» To do
What lines in the records below hold the string "that"? Please show them.

(Stored items)
━━━━
(** * Block synchronisation of the explorer indexer

    A shallow embedding of [Syncer], of the [syncBlocks] state machine and of
    [TransactionRepository.upsertMany], with the properties of the batch
    planner, of the range syncer and of the machine proved on it.

    Conventions of the embedding.
    - Heights, cursors, [offset] and [limit] are JavaScript numbers holding
      integers; they are modelled as [Z].  On integers below 2^53 the
      arithmetic of the planner is exact, including [Math.ceil (diff / offset)]
      (a quotient that is not an integer is at least [1 / offset] away from
      the next integer, more than the rounding error of the division).
    - [header.height] is a decimal string in the generated SDK; the model keeps
      the integer that [Number] reads from it.
    - [undefined] and [null] are [None].
    - A rejected promise or a thrown exception is [Throw e].
    - What the code does outside itself (rows written, work items pushed,
      requests sent to the node, console lines) is threaded through as a
      [World]; what the outside answers is read from an [Env].
    - Ranges that run in parallel start in the order of the plan and
      complete in any order; a range that completes runs from the answer of
      the node to the end of its transaction without interleaving.  A round
      is rejected at the first rejected range, with the other ranges still
      in flight.
    - The world also keeps the trace of the calls of [syncBlocksRange] (a
      call starts, its promise settles), to state the order of execution. *)

From Stdlib Require Import ZArith Lia.
From stdpp Require Import base list gmap strings.

Local Open Scope Z_scope.

(** ** Exceptions and results *)

Inductive Collaborator := NodeClient | BlockStore | Queue | Config.

Inductive exn :=
| RangeError                                  (* "Invalid array length" *)
| Rejected (who : Collaborator) (msg : string)
| SyncFailed (cause : exn).                   (* the error of the catch block of the handler *)

Inductive result (A : Type) :=
| Ok (a : A)
| Throw (e : exn).
Arguments Ok {A} a.
Arguments Throw {A} e.

Definition bind {A B} (r : result A) (k : A -> result B) : result B :=
  match r with
  | Ok a => k a
  | Throw e => Throw e
  end.

(** ** JavaScript numbers that are not integers

    [diff / offset] leaves the integers when [offset] is 0; [Array.from]
    reads its [length] through [ToLength]. *)

Module Js.

Inductive number :=
| Finite (z : Z)
| PosInfinity
| NegInfinity
| NaN.

(** [Math.ceil (a / b)] on integers [a] and [b]. *)
Definition ceil_div (a b : Z) : number :=
  if b =? 0 then
    if 0 <? a then PosInfinity
    else if a <? 0 then NegInfinity
    else NaN
  else Finite (- ((- a) / b)).

Definition MAX_SAFE_INTEGER : Z := 2 ^ 53 - 1.
Definition MAX_ARRAY_LENGTH : Z := 2 ^ 32 - 1.

Definition ToLength (n : number) : Z :=
  match n with
  | NaN | NegInfinity => 0
  | PosInfinity => MAX_SAFE_INTEGER
  | Finite z => Z.min (Z.max z 0) MAX_SAFE_INTEGER
  end.

(** [Array.from({ length: n }).map((_, page) => f page)]: creating an
    array longer than 2^32 - 1 throws a [RangeError]. *)
Definition Array_from_length_map {A} (n : number) (f : Z -> A) : result (list A) :=
  let len := ToLength n in
  if MAX_ARRAY_LENGTH <? len then Throw RangeError
  else Ok (map (fun page : nat => f (Z.of_nat page)) (seq 0 (Z.to_nat len))).

(** [Boolean(x)] on an optional boolean. *)
Definition Boolean (x : option bool) : bool := default false x.

End Js.

(** ** Data model *)

Record Header := { height : Z }.
Record GQLBlock := { block_id : string; header : Header }.

(** [EventsReturn], the outcome of a round or of one range. *)
Record EventsReturn := {
  endCursor : option Z;
  hasBlocks : bool
}.

(** The job input [QueueInputs[SYNC_BLOCKS]]. *)
Record Input := {
  input_cursor : option Z;
  input_offset : option Z;
  input_watch : option bool
}.

(** The machine context.  Its factory stores [input.cursor ?? 0], so the
    cursor of a context is always a number. *)
Record Context := {
  cursor : Z;
  offset : Z;
  limit : Z;
  lastBlock : option GQLBlock;
  lastResult : option EventsReturn;
  watch : option bool
}.

Record Window := { from : Z; to : Z }.

(** ** External collaborators

    [BlockRepository], the database connection, the queue and the
    configuration are not part of the component; their answers are the
    fields of an environment. *)

(** The page returned by [BlockRepository.blocksFromNode (first, after)];
    entries of [blocks] may be null. *)
Record BlocksPage := {
  blocks : list (option GQLBlock);
  pageEndCursor : option Z
}.

Record Env := {
  (** [env.get ('IS_DEV_TEST')] *)
  IS_DEV_TEST : bool;
  (** [Number (env.get ('SYNC_OFFSET'))] and [Number (env.get ('SYNC_LIMIT'))]:
      an integer, or the exception of a configuration that cannot be read. *)
  SYNC_OFFSET : result Z;
  SYNC_LIMIT : result Z;
  (** [BlockRepository.latestBlockFromNode ()] *)
  latestBlockFromNode : result GQLBlock;
  (** [BlockRepository.blocksFromNode (first, after)] *)
  blocksFromNode : Z -> Z -> result BlocksPage;
  (** [repo.insertMany (blocks, trx)] on the rows seen by the transaction:
      the rows after the call and the exception it raised, if any (the rows
      may then hold a part of the batch). *)
  insertMany : list (option GQLBlock) -> list GQLBlock -> list GQLBlock * option exn;
  (** [queue.push (SYNC_TRANSACTIONS, { blocks })]: the exception raised, if any. *)
  queuePush : list GQLBlock -> option exn;
  (** COMMIT of the rows written by the transaction: the exception raised, if any. *)
  commit : list GQLBlock -> option exn;
  (** Which of the pending parallel ranges completes at each step: step [j]
      completes the pending range number [completion j mod pending]. *)
  completion : nat -> nat
}.

Inductive LogLine :=
| LogSyncing (from_ to_ : Z)     (* "Syncing blocks from .. to .." *)
| LogAllSynced                   (* "All blocks are synced!" *)
| LogError (e : exn).            (* console.error (error), in the catch block *)

(** A call of [syncBlocksRange] starts; its promise settles.  The order of
    these events is no state of the program: it is recorded to state in
    which order the ranges of a round are executed. *)
Inductive RangeEvent :=
| Called (ev : Window)
| Settled (ev : Window).

(** What the component changes outside itself, and the order in which its
    ranges ran. *)
Record World := {
  blocksTable : list GQLBlock;
  syncTransactionsQueue : list (list GQLBlock);
  nodeRequests : list (Z * Z);
  console : list LogLine;
  rangeTrace : list RangeEvent
}.

Definition console_log (l : LogLine) (w : World) : World :=
  {| blocksTable := blocksTable w;
     syncTransactionsQueue := syncTransactionsQueue w;
     nodeRequests := nodeRequests w;
     console := console w ++ [l];
     rangeTrace := rangeTrace w |}.

Definition request (first after : Z) (w : World) : World :=
  {| blocksTable := blocksTable w;
     syncTransactionsQueue := syncTransactionsQueue w;
     nodeRequests := nodeRequests w ++ [(first, after)];
     console := console w;
     rangeTrace := rangeTrace w |}.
━━━━
» Exercise solution
      (a quotient that is not an integer is at least [1 / offset] away from
      the integer that [Number] reads from it.
    - Ranges that run in parallel start in the order of the plan and
      complete in any order; a range that completes runs from the answer of
(** ** JavaScript numbers that are not integers
      an integer, or the exception of a configuration that cannot be read. *)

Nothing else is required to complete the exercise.